YOUR ASSIGNMENT
One part of the entries below is wanted: the lines from the one containing "Inductive key_type := XRAY | AWG | HYSTERIA2." through the one containing "Inductive pvalue := PNull". Write those out exactly and nothing else.

DATASET RECORDS
——
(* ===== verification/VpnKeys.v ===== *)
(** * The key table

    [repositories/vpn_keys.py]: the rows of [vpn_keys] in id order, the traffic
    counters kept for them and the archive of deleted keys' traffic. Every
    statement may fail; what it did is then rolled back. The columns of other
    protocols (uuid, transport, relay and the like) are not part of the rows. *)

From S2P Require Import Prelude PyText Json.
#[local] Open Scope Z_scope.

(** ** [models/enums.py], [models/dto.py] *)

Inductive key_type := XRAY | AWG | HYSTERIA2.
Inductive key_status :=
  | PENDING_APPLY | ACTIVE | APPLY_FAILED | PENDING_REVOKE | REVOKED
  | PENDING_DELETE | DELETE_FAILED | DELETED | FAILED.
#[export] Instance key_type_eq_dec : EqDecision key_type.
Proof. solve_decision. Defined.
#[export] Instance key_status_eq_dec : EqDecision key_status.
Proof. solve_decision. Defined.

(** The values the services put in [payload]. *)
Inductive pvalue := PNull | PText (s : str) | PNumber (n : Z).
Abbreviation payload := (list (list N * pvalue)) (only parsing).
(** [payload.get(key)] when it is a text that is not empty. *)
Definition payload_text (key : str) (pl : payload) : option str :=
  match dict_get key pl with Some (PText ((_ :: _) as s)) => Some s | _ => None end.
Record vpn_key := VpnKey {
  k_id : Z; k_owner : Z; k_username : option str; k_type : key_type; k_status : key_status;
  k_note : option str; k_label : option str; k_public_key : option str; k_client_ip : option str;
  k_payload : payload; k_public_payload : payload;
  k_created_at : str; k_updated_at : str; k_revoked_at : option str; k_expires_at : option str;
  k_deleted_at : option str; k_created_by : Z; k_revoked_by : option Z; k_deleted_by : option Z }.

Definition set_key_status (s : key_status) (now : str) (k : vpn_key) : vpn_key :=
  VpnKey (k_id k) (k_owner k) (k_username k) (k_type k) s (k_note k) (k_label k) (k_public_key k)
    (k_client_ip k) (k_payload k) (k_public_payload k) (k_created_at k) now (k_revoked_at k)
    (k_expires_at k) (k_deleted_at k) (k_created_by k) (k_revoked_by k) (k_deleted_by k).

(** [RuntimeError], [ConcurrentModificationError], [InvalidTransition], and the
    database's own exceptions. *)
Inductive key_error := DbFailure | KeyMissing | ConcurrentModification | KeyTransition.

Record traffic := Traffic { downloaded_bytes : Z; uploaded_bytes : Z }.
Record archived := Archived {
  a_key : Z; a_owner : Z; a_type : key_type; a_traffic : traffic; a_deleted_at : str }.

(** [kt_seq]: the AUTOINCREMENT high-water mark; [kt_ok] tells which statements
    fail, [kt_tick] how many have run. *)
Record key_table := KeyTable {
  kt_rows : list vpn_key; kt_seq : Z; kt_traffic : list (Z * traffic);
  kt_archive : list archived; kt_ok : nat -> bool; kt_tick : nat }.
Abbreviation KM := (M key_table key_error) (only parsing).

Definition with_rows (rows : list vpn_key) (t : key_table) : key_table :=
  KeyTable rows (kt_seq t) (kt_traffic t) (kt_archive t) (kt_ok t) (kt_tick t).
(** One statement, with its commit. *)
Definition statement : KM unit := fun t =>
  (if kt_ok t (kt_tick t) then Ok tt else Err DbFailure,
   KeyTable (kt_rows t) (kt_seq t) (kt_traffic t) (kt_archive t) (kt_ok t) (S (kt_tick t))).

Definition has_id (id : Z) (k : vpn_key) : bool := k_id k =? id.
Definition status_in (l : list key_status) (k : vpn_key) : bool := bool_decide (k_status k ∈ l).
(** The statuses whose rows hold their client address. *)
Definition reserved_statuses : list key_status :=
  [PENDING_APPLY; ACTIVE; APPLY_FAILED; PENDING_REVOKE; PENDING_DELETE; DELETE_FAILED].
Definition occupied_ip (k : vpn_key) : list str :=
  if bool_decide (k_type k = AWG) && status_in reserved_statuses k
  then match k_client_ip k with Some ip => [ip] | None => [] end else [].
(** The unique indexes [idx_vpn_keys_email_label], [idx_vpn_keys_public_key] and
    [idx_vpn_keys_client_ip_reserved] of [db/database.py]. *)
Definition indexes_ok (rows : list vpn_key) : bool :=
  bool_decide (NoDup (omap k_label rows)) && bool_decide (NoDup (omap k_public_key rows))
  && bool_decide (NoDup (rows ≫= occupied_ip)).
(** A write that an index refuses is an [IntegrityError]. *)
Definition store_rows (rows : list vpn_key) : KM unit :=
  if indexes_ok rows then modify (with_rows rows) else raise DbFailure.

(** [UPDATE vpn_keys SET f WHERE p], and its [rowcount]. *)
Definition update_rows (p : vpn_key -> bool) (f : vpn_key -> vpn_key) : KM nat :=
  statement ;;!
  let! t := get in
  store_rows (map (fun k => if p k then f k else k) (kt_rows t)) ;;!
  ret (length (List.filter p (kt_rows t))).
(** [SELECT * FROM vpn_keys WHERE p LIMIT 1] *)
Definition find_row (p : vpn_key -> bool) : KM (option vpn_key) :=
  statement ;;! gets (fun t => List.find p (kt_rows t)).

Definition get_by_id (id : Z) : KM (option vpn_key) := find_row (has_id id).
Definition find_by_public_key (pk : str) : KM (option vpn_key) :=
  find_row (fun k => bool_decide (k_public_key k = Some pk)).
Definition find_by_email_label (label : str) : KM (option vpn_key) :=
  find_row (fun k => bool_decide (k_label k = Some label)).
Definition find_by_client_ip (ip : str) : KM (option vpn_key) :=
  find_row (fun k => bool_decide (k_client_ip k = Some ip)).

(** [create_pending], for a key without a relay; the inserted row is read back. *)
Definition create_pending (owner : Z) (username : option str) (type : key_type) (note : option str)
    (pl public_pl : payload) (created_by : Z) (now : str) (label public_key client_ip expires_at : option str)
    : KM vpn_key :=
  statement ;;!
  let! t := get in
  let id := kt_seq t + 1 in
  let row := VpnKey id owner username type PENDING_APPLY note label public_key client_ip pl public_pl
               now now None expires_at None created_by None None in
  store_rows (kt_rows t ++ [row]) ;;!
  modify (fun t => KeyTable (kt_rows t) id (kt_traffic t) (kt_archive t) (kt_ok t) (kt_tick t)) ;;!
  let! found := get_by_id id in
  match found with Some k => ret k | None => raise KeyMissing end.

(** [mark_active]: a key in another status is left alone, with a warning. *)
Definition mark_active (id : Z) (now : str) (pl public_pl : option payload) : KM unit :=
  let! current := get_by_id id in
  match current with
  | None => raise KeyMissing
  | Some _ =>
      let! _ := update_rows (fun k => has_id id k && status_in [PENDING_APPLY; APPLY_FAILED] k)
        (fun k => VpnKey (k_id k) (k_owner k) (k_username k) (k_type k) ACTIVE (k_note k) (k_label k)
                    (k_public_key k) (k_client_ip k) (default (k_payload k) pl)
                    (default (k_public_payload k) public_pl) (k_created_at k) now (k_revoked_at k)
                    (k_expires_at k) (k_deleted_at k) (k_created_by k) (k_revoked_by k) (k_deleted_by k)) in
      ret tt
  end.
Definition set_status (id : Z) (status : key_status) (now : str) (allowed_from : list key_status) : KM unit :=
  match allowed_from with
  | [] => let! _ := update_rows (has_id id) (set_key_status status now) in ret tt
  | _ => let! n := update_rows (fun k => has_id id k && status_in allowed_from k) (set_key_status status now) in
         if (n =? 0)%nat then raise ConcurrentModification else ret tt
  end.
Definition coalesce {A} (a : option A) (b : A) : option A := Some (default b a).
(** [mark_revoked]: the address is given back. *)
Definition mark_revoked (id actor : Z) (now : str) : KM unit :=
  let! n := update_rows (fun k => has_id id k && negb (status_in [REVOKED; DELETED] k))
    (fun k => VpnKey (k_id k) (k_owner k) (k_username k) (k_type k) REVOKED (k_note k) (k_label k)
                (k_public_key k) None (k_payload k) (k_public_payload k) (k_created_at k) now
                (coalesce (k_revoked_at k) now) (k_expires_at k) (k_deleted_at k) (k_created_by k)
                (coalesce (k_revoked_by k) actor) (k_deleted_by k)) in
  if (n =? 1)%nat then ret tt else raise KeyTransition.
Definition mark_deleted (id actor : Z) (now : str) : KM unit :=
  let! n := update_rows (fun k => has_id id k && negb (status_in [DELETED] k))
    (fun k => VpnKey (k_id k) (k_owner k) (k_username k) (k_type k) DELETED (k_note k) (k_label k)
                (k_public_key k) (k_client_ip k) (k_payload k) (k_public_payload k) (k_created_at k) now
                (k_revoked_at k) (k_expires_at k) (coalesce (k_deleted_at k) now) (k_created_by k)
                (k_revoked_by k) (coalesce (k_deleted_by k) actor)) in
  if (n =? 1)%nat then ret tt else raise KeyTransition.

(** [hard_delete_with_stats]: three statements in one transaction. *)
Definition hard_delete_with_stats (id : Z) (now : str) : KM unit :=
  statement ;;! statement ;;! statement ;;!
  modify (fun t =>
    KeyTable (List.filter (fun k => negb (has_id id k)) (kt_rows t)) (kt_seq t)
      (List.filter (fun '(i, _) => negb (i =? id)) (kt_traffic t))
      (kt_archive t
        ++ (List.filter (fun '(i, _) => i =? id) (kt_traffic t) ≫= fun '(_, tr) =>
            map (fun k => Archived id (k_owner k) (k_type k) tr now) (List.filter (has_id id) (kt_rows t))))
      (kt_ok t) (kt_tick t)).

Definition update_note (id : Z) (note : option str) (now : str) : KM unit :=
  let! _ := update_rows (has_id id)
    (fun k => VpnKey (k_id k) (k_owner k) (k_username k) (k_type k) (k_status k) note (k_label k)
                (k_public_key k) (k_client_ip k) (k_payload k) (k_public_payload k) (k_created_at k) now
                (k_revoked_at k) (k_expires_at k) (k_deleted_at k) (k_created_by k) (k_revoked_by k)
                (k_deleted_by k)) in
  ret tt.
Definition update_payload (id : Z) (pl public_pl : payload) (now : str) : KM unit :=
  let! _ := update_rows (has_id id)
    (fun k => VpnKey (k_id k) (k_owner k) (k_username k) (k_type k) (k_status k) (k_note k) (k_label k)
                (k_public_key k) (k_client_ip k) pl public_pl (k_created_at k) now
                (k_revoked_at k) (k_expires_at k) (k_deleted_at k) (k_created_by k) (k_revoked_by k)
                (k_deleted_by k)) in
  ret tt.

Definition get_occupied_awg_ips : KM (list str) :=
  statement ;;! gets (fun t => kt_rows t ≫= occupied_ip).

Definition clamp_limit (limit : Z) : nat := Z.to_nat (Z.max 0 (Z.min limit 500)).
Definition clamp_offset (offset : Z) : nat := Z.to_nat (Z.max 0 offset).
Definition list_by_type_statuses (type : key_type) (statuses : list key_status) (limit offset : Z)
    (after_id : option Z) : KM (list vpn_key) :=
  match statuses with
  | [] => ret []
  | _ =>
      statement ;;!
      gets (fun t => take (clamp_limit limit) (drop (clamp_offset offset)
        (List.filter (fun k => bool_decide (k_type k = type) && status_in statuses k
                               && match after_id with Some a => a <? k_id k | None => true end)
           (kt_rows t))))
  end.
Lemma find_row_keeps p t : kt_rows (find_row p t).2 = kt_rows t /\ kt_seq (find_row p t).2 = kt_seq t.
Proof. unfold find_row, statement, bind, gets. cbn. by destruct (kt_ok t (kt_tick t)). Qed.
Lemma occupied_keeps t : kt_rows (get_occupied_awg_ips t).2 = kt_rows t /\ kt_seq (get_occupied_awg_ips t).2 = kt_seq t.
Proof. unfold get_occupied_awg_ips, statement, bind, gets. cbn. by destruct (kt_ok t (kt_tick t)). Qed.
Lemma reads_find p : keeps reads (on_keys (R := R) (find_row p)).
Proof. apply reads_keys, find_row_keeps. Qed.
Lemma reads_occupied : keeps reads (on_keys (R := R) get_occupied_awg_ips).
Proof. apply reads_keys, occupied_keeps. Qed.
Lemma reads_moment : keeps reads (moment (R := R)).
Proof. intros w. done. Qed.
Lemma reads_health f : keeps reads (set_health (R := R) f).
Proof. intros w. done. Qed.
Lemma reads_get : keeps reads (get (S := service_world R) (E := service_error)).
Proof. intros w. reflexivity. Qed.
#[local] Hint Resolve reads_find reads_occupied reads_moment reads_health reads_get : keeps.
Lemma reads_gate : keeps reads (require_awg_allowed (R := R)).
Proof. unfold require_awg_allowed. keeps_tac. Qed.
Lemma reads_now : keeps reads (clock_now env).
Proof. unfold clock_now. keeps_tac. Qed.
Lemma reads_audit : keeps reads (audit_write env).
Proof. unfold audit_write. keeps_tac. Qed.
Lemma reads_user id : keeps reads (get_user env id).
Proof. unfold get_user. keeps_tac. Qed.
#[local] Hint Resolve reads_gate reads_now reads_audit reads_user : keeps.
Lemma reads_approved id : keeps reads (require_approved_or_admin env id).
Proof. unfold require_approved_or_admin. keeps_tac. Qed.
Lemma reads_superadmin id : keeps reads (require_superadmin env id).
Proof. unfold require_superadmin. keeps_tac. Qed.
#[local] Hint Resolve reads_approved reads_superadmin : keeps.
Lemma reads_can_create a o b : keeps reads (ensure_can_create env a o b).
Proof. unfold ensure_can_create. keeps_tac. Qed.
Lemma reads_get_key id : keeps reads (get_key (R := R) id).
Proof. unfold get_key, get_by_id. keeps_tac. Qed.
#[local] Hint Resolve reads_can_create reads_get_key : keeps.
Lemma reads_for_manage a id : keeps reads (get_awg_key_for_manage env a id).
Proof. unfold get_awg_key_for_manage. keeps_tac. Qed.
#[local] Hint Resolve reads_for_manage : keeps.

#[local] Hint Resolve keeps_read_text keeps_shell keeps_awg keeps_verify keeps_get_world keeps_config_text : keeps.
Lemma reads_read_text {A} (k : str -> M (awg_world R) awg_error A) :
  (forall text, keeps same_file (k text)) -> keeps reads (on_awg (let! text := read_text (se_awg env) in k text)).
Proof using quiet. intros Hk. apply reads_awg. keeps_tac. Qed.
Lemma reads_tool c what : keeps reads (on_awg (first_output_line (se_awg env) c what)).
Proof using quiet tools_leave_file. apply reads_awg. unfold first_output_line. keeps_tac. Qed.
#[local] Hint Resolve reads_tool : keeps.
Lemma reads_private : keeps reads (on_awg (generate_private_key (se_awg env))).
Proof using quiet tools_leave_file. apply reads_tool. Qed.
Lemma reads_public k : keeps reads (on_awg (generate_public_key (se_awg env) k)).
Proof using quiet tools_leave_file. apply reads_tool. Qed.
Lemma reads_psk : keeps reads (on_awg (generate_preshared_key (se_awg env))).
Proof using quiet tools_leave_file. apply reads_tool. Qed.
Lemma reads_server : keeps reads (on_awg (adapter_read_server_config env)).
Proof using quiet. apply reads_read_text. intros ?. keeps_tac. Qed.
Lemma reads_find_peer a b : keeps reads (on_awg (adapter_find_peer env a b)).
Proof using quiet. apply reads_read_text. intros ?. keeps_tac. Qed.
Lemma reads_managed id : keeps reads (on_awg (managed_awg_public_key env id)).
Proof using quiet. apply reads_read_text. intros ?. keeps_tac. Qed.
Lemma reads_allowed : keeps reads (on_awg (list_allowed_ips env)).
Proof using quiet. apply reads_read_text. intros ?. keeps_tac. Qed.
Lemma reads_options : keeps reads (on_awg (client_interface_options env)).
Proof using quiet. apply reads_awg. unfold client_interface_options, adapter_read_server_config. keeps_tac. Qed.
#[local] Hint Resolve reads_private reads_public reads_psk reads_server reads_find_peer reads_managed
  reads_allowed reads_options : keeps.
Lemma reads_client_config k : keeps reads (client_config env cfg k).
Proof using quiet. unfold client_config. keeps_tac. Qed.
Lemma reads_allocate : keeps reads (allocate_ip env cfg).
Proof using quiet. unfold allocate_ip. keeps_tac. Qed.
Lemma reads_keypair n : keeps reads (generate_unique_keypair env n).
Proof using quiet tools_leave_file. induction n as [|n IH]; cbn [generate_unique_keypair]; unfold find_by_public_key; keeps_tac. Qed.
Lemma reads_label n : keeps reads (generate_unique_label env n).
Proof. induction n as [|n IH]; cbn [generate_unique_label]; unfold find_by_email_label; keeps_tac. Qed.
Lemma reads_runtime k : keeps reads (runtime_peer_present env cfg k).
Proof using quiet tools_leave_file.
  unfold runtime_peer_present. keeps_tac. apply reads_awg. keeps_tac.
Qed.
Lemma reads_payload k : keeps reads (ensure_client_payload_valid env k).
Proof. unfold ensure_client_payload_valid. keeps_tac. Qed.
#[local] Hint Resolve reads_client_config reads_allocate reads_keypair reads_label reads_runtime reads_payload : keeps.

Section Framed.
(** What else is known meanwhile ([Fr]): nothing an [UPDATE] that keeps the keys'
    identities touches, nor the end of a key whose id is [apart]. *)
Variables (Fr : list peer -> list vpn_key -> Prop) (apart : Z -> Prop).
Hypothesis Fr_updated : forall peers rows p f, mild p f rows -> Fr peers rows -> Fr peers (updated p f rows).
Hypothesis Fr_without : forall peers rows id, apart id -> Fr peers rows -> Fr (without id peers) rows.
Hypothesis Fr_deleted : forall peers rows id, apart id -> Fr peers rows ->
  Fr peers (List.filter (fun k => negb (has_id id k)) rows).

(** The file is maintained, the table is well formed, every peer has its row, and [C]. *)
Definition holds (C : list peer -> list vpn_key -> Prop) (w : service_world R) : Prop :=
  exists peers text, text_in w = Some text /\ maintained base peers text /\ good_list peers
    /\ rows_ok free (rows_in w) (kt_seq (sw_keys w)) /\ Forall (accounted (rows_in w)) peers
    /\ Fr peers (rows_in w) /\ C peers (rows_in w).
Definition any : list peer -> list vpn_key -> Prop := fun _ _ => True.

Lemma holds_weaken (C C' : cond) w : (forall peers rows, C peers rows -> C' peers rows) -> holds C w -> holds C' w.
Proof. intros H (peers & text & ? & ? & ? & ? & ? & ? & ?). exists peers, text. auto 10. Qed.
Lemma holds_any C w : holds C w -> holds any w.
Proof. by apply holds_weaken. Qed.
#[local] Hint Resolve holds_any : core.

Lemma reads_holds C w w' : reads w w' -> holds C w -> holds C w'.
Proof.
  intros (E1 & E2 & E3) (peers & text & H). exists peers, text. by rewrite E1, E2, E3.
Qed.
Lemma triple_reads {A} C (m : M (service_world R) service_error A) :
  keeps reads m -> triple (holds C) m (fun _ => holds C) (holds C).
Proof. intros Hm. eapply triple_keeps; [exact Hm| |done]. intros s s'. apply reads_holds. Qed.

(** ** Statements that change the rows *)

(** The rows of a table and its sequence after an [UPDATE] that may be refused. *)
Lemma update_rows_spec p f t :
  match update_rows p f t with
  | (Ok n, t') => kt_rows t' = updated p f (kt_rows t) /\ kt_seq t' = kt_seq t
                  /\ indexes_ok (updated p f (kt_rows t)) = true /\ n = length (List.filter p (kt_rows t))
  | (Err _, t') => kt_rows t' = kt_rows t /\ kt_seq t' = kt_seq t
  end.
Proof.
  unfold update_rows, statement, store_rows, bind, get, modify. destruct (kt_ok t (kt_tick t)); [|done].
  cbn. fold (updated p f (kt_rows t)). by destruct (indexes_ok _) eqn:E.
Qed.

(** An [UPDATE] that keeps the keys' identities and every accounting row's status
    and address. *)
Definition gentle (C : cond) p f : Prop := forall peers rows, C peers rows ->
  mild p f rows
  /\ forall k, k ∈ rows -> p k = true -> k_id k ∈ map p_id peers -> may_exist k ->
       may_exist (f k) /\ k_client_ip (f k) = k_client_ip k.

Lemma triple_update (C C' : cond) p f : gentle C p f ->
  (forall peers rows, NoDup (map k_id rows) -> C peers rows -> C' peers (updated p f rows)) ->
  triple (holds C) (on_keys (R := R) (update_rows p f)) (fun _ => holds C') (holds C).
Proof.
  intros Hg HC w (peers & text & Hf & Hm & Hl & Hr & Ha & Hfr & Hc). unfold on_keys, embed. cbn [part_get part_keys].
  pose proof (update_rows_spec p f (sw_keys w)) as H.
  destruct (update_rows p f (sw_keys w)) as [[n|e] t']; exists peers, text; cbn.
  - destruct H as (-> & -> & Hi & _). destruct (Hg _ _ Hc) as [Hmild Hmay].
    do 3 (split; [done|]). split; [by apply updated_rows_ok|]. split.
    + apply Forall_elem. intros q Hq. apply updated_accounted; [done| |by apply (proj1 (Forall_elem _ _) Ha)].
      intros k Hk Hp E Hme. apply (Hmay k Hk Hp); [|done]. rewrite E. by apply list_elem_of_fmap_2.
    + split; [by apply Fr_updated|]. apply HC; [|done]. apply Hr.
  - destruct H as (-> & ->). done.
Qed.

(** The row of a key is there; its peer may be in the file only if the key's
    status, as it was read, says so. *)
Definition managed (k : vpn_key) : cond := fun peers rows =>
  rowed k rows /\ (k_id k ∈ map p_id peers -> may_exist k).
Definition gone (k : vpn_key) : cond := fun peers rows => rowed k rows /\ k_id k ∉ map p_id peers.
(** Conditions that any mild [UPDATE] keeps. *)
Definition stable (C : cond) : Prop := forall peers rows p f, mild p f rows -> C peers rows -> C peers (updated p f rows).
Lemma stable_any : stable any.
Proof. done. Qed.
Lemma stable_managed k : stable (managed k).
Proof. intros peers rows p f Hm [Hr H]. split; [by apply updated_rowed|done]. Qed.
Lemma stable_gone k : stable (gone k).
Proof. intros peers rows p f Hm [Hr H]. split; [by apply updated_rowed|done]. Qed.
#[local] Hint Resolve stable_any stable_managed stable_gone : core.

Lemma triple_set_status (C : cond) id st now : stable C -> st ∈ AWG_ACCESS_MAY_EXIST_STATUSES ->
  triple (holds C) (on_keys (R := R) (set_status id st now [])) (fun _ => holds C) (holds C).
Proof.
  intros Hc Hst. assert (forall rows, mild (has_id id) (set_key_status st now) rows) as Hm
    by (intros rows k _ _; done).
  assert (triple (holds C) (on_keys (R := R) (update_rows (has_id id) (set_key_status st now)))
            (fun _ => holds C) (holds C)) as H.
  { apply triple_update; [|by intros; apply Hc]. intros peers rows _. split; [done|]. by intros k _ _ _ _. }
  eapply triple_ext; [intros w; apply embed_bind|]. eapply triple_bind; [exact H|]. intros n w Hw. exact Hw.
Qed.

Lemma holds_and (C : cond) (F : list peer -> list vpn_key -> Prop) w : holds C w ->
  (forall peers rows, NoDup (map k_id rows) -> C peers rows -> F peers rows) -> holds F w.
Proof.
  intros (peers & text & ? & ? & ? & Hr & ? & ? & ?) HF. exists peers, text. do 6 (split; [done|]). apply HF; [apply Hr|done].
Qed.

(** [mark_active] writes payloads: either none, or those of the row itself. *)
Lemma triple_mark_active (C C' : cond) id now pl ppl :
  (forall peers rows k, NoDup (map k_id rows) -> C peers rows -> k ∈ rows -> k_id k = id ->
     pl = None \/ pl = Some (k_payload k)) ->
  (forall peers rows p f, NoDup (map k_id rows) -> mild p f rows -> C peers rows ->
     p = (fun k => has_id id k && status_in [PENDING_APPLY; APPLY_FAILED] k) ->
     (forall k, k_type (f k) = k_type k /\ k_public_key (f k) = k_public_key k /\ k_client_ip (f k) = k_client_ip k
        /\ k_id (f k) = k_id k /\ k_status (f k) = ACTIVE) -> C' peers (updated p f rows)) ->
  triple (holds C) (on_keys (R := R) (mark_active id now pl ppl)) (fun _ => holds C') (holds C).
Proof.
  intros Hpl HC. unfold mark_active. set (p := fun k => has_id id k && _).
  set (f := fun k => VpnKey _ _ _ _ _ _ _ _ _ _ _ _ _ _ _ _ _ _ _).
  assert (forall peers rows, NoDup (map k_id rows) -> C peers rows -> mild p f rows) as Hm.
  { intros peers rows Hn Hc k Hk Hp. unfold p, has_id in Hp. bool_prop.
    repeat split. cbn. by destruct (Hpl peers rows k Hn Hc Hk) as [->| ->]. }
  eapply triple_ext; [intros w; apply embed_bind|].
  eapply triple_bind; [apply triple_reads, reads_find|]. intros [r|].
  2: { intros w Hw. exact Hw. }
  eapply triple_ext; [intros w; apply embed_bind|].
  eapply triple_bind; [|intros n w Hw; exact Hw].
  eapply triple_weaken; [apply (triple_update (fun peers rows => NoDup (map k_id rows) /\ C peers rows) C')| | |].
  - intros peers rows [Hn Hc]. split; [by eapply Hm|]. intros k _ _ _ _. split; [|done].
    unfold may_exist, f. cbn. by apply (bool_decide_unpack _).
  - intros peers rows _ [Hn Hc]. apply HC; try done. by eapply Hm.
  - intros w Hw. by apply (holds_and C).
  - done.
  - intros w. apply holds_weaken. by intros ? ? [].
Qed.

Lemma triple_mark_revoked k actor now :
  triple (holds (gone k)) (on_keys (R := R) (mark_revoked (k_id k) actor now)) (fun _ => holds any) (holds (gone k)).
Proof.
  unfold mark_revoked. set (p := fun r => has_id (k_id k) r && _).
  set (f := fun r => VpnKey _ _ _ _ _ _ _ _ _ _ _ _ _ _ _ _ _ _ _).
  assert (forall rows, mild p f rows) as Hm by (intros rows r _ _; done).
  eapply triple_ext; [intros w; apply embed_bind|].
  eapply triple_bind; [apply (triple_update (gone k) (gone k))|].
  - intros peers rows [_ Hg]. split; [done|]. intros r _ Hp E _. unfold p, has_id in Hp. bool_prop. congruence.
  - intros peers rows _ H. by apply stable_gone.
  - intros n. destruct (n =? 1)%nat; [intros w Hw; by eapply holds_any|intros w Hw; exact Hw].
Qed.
——
PROBLEM SOLUTION
Inductive key_type := XRAY | AWG | HYSTERIA2.
Inductive key_status :=
  | PENDING_APPLY | ACTIVE | APPLY_FAILED | PENDING_REVOKE | REVOKED
  | PENDING_DELETE | DELETE_FAILED | DELETED | FAILED.
#[export] Instance key_type_eq_dec : EqDecision key_type.
Proof. solve_decision. Defined.
#[export] Instance key_status_eq_dec : EqDecision key_status.
Proof. solve_decision. Defined.

(** The values the services put in [payload]. *)
Inductive pvalue := PNull | PText (s : str) | PNumber (n : Z).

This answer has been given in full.